DATA FOR PROCESSING: Begin

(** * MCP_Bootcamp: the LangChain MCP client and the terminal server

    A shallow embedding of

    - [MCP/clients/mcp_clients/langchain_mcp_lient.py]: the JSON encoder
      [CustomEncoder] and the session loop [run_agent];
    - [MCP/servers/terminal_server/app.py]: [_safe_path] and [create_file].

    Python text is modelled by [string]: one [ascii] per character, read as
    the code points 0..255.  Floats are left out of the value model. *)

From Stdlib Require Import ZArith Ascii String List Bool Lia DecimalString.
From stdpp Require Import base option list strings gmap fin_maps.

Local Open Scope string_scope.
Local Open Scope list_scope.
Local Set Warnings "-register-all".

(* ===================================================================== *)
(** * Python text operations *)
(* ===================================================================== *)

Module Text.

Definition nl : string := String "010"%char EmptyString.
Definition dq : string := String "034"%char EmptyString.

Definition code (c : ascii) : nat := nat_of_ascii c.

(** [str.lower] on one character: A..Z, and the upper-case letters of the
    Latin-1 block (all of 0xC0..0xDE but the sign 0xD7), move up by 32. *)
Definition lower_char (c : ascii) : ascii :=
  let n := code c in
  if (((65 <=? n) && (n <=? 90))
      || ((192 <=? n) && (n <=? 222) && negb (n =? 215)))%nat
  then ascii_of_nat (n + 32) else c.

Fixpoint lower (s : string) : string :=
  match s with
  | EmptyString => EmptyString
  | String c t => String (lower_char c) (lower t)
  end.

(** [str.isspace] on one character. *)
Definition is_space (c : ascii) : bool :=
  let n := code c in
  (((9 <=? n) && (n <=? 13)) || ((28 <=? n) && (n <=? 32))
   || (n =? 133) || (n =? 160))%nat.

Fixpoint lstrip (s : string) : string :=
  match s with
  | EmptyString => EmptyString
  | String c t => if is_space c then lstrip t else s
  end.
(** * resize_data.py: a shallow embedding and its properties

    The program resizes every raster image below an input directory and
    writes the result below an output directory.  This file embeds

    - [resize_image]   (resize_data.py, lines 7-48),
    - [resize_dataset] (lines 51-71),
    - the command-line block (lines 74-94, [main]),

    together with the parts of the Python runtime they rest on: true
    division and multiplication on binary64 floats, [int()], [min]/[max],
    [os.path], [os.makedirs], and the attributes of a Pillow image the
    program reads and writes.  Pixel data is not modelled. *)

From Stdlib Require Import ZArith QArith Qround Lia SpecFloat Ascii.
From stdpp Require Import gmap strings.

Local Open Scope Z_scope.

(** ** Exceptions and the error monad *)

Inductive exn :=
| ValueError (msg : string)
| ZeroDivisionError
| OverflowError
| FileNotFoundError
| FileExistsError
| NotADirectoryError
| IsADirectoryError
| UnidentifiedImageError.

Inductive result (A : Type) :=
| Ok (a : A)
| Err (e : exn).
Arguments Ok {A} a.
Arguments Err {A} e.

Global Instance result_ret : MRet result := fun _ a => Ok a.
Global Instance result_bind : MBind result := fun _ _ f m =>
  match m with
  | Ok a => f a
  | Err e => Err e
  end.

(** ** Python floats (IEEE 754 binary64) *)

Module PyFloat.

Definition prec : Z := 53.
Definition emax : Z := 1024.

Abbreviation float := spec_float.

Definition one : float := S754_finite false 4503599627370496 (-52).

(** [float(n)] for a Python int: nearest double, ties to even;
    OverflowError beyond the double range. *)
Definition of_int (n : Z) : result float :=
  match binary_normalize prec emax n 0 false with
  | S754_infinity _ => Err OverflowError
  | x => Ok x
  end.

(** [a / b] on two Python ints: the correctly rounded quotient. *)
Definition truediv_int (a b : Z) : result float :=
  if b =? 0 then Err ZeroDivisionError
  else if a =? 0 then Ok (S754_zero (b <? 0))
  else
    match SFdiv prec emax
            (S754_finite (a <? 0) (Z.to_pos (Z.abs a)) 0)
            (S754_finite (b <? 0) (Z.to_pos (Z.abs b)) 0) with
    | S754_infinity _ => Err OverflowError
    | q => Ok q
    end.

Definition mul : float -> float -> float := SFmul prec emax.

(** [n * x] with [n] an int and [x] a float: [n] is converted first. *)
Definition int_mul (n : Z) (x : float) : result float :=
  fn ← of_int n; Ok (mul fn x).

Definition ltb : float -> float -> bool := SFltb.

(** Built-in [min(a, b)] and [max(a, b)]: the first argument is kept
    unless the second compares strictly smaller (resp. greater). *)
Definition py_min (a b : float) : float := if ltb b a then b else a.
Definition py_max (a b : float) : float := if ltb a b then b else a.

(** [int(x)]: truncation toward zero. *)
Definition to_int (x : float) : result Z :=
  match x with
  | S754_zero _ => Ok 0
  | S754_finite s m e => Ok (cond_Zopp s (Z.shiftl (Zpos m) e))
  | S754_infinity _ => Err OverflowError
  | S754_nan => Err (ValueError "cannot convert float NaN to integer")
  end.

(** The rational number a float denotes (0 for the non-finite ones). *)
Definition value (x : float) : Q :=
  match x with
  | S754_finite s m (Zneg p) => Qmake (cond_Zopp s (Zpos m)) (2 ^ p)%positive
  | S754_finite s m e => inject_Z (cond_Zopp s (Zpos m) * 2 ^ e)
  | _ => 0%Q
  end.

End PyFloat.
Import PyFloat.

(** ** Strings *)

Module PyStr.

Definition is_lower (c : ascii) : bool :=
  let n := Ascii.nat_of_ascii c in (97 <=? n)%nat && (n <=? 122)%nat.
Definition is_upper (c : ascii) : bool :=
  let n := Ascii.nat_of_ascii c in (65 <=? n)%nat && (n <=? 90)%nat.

DATA FOR PROCESSING: End

Copy out every line in the listing where the word "Zpos" appears.

▶ [REPLY]:
  | S754_finite s m e => Ok (cond_Zopp s (Z.shiftl (Zpos m) e))
  | S754_finite s m (Zneg p) => Qmake (cond_Zopp s (Zpos m)) (2 ^ p)%positive
  | S754_finite s m e => inject_Z (cond_Zopp s (Zpos m) * 2 ^ e)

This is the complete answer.